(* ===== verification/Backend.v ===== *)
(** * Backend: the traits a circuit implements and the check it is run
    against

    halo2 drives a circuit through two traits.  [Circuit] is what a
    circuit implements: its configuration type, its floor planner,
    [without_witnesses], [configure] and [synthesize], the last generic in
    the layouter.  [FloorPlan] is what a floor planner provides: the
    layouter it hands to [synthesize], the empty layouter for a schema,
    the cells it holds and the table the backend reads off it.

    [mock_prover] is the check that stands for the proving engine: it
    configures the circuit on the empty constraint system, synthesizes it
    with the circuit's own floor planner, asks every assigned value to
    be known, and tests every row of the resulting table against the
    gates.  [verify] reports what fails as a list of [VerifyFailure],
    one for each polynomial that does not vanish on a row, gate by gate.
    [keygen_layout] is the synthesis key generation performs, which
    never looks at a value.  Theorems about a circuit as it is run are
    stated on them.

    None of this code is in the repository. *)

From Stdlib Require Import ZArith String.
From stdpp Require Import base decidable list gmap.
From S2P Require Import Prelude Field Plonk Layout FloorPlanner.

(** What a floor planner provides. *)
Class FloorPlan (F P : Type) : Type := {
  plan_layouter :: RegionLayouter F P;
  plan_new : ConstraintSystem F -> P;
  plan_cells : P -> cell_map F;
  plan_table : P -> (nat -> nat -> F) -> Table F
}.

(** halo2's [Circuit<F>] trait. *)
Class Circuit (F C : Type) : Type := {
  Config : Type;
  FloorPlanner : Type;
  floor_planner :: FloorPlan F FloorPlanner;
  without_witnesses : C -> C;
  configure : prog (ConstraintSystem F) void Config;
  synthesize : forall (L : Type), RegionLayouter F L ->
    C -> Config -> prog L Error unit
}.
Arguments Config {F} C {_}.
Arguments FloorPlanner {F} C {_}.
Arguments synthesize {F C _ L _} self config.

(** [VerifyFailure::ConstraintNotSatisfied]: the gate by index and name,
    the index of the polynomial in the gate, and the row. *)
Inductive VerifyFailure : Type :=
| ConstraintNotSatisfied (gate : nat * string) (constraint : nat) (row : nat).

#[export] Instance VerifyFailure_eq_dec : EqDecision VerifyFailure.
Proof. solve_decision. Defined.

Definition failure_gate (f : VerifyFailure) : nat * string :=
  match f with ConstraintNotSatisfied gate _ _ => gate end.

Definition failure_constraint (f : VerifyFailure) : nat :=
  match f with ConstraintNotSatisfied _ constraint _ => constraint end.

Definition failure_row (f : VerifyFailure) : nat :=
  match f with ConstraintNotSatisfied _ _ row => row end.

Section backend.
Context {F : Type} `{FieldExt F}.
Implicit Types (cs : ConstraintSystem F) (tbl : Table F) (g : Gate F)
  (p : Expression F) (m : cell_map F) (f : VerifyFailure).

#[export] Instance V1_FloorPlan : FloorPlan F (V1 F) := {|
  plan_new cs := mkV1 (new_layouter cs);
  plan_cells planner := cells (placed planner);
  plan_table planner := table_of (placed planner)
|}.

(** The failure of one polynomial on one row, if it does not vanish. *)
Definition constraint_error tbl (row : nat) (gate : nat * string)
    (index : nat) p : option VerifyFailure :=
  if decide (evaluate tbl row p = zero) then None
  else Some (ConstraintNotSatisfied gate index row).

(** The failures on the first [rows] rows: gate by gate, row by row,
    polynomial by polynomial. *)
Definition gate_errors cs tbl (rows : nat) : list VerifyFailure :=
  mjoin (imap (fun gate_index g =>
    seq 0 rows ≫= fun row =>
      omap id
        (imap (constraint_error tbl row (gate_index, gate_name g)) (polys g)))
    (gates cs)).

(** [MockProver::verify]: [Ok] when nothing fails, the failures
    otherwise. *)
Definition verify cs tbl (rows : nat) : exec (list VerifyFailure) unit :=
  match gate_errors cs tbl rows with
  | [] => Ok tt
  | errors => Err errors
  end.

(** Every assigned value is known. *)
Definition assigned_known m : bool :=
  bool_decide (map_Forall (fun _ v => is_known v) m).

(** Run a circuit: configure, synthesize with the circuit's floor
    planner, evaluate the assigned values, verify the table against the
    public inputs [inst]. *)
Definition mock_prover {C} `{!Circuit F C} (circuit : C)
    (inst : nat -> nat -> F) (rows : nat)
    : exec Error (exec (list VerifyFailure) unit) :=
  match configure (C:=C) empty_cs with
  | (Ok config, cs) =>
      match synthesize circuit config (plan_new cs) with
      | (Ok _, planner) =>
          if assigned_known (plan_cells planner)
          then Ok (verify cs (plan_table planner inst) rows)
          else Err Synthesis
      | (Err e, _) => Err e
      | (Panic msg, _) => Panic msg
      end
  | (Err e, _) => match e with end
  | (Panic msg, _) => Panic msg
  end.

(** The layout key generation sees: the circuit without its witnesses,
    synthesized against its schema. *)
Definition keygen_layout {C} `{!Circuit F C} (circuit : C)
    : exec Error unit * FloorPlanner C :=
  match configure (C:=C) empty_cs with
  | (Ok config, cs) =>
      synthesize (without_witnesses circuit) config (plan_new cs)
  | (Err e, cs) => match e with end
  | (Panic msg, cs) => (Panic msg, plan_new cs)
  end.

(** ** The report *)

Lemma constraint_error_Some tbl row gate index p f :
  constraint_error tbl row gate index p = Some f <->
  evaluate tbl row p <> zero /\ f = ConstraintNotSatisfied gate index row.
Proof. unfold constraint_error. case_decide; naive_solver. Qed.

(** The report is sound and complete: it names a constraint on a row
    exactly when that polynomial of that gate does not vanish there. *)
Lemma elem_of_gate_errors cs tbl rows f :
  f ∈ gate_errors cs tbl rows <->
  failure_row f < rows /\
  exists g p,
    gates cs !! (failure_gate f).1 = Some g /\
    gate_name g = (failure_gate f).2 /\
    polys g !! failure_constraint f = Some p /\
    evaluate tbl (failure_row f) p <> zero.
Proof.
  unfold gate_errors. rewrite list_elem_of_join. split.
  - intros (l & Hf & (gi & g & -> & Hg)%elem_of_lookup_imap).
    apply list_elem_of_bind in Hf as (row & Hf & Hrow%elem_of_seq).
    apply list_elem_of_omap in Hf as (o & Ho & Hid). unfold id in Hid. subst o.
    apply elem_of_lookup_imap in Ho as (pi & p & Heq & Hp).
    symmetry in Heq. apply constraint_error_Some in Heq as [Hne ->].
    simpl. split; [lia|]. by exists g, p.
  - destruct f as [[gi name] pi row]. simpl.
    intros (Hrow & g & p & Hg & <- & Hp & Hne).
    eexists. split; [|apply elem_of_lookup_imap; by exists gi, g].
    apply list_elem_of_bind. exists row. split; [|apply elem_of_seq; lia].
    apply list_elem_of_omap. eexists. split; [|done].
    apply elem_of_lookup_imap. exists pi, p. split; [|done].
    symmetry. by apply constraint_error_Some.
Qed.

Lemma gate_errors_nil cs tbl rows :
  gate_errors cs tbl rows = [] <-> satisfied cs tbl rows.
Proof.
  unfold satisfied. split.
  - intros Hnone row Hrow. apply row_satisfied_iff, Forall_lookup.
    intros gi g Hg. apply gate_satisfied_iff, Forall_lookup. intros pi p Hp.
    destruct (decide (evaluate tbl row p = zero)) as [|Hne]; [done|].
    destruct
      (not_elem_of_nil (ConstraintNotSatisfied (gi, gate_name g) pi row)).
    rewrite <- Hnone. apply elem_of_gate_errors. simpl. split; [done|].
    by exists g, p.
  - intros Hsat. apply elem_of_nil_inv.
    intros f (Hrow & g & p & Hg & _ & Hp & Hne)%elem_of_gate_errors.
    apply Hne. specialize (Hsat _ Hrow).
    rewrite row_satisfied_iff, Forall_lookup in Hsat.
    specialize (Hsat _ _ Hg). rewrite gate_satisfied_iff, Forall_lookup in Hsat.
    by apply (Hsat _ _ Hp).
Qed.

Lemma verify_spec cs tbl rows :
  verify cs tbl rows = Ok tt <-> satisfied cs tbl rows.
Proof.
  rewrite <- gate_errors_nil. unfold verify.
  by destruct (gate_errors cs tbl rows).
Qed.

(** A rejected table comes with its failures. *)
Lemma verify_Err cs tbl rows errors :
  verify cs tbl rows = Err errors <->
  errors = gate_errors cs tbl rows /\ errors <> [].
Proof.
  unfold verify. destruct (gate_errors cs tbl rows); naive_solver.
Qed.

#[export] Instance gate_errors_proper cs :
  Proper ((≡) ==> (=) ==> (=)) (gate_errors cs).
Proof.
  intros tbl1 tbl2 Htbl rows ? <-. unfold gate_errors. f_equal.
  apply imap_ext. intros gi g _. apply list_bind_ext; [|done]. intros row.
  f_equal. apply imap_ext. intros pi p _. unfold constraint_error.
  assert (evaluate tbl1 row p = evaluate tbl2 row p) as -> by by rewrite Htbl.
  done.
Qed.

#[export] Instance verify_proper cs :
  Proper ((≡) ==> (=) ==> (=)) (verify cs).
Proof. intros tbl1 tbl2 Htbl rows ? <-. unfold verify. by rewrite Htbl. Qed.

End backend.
·····
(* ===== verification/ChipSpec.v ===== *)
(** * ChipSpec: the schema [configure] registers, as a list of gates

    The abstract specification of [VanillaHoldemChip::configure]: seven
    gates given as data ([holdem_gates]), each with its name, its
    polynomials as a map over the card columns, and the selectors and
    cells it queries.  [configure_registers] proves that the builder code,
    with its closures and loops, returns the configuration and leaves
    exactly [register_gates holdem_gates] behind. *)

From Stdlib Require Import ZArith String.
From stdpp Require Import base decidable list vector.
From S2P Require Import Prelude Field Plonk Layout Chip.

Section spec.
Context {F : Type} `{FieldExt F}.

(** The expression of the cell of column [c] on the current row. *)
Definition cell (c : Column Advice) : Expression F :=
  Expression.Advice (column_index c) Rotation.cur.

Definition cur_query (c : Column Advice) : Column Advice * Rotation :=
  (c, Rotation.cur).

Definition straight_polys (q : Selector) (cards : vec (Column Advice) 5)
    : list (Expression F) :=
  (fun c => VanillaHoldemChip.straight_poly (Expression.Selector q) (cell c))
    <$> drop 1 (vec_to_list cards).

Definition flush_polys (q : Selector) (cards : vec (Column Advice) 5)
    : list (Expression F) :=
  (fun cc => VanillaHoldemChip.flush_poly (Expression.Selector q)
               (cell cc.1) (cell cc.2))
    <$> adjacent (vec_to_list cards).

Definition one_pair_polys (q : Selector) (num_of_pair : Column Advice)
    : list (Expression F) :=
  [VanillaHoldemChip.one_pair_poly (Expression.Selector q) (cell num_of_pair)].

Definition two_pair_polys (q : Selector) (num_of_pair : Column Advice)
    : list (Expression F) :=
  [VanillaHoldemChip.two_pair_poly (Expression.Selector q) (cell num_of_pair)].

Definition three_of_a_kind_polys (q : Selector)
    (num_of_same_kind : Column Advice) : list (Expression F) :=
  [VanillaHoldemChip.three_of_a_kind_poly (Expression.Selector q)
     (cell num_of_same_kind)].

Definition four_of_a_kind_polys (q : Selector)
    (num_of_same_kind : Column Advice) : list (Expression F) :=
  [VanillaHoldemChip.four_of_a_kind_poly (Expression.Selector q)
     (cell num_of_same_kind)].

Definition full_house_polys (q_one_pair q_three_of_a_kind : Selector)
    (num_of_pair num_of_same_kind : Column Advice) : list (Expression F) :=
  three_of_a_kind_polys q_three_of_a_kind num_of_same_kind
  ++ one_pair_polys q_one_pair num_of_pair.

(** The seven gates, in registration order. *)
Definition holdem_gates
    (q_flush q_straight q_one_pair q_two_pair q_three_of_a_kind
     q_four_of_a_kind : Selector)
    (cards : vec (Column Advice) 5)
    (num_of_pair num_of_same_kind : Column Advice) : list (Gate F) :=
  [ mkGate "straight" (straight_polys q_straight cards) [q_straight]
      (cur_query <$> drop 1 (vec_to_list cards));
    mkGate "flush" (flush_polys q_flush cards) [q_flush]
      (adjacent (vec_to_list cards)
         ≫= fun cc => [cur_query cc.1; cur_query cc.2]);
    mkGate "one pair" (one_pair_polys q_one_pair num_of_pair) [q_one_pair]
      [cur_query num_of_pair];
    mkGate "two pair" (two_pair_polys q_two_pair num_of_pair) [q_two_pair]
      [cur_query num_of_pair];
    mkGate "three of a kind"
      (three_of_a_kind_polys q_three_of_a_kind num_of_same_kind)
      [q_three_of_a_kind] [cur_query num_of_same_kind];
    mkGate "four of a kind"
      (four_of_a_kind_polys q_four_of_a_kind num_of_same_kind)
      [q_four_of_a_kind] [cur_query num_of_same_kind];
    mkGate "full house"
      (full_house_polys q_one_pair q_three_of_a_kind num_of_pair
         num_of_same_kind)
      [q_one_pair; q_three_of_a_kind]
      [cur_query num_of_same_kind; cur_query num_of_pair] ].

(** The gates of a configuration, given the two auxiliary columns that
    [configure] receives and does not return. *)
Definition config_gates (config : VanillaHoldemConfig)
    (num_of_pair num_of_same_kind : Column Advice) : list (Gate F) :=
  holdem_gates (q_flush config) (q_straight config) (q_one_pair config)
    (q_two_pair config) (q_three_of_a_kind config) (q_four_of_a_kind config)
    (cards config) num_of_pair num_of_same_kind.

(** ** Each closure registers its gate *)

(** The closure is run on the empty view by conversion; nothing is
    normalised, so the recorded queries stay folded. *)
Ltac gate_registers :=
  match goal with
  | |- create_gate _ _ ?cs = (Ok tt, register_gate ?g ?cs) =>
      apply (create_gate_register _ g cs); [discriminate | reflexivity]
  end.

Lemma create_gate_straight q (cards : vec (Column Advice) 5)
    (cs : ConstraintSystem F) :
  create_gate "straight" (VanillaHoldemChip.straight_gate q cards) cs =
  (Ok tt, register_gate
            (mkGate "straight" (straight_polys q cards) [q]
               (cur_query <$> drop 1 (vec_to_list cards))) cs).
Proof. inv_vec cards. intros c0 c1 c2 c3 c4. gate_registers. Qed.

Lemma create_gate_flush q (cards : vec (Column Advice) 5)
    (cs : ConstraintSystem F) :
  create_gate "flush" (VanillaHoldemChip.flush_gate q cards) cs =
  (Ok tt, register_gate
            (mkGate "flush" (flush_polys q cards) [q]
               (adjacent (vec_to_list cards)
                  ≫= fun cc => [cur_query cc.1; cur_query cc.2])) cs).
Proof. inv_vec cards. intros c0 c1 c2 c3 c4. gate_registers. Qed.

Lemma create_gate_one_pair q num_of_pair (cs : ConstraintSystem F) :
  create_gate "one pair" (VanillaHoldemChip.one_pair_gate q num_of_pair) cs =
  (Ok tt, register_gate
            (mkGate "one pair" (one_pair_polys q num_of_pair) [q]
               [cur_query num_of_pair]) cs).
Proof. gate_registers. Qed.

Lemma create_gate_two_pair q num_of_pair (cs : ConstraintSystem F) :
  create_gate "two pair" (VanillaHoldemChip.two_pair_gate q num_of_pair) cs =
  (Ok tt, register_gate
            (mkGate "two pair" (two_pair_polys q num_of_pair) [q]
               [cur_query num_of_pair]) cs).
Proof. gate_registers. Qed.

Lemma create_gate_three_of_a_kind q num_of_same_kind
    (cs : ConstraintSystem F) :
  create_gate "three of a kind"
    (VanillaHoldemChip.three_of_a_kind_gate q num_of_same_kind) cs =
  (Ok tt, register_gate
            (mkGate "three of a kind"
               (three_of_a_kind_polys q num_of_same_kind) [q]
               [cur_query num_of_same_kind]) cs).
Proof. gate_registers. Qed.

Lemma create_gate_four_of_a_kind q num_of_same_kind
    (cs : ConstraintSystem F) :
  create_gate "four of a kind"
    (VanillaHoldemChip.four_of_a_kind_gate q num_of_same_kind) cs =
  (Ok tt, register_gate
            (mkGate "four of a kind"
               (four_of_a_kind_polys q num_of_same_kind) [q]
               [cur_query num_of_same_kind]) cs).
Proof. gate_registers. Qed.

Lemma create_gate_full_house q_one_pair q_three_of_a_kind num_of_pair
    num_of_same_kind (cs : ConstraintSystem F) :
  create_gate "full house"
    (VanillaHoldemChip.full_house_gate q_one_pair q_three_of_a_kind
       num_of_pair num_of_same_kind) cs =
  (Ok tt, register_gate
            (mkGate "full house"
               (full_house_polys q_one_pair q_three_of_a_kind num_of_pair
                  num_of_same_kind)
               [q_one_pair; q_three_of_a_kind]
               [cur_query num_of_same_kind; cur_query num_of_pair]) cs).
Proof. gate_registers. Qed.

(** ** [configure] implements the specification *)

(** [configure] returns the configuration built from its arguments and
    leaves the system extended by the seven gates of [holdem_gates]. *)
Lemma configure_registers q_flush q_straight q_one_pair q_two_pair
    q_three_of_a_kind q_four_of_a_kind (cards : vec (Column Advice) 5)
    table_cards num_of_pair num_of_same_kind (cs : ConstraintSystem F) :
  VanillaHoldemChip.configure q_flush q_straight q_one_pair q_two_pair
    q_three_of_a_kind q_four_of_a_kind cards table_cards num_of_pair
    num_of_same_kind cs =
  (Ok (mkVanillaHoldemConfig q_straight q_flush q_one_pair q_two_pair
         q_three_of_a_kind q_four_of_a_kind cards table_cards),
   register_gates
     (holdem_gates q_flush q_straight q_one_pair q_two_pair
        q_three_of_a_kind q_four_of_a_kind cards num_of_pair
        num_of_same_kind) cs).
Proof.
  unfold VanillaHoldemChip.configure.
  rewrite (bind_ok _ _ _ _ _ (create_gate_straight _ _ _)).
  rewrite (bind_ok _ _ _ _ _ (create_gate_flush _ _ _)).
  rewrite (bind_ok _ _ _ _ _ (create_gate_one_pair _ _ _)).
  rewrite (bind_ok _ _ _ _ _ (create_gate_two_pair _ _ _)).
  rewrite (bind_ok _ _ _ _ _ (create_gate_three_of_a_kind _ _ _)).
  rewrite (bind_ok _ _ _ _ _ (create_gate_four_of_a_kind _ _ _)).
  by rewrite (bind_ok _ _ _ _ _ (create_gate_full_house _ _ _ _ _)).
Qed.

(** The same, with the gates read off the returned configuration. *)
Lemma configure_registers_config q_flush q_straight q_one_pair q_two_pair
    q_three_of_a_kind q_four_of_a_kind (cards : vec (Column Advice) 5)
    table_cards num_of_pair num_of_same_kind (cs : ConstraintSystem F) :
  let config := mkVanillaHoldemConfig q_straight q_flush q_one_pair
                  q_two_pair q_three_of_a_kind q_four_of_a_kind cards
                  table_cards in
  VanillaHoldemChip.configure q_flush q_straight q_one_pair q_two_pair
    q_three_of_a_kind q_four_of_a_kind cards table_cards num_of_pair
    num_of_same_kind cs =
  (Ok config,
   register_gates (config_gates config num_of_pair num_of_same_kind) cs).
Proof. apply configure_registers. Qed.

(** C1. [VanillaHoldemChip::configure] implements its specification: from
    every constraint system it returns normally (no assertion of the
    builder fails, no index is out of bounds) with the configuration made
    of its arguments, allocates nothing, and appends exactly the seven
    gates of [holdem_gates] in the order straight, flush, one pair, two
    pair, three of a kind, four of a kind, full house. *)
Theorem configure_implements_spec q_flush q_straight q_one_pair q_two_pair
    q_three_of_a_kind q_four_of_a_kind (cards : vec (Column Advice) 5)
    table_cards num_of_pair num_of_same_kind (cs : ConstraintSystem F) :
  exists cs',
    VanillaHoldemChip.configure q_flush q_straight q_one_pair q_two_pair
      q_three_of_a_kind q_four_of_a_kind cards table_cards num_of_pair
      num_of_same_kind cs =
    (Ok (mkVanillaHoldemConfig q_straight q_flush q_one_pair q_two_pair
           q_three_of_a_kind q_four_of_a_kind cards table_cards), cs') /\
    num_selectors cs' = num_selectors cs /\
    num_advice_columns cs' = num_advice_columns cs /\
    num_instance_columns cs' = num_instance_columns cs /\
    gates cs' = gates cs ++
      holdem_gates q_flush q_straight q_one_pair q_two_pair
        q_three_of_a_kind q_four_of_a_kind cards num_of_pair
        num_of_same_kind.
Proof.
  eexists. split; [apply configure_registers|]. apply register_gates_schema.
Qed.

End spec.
·····
• [Work to complete] Copy range, inclusive: the line holding "(c, Rotation.cur)." to the line holding "<$> drop 1 (vec_to_list cards).". Reproduce exactly those lines of the records above and no others.

• [Response to the task]
  (c, Rotation.cur).

Definition straight_polys (q : Selector) (cards : vec (Column Advice) 5)
    : list (Expression F) :=
  (fun c => VanillaHoldemChip.straight_poly (Expression.Selector q) (cell c))
    <$> drop 1 (vec_to_list cards).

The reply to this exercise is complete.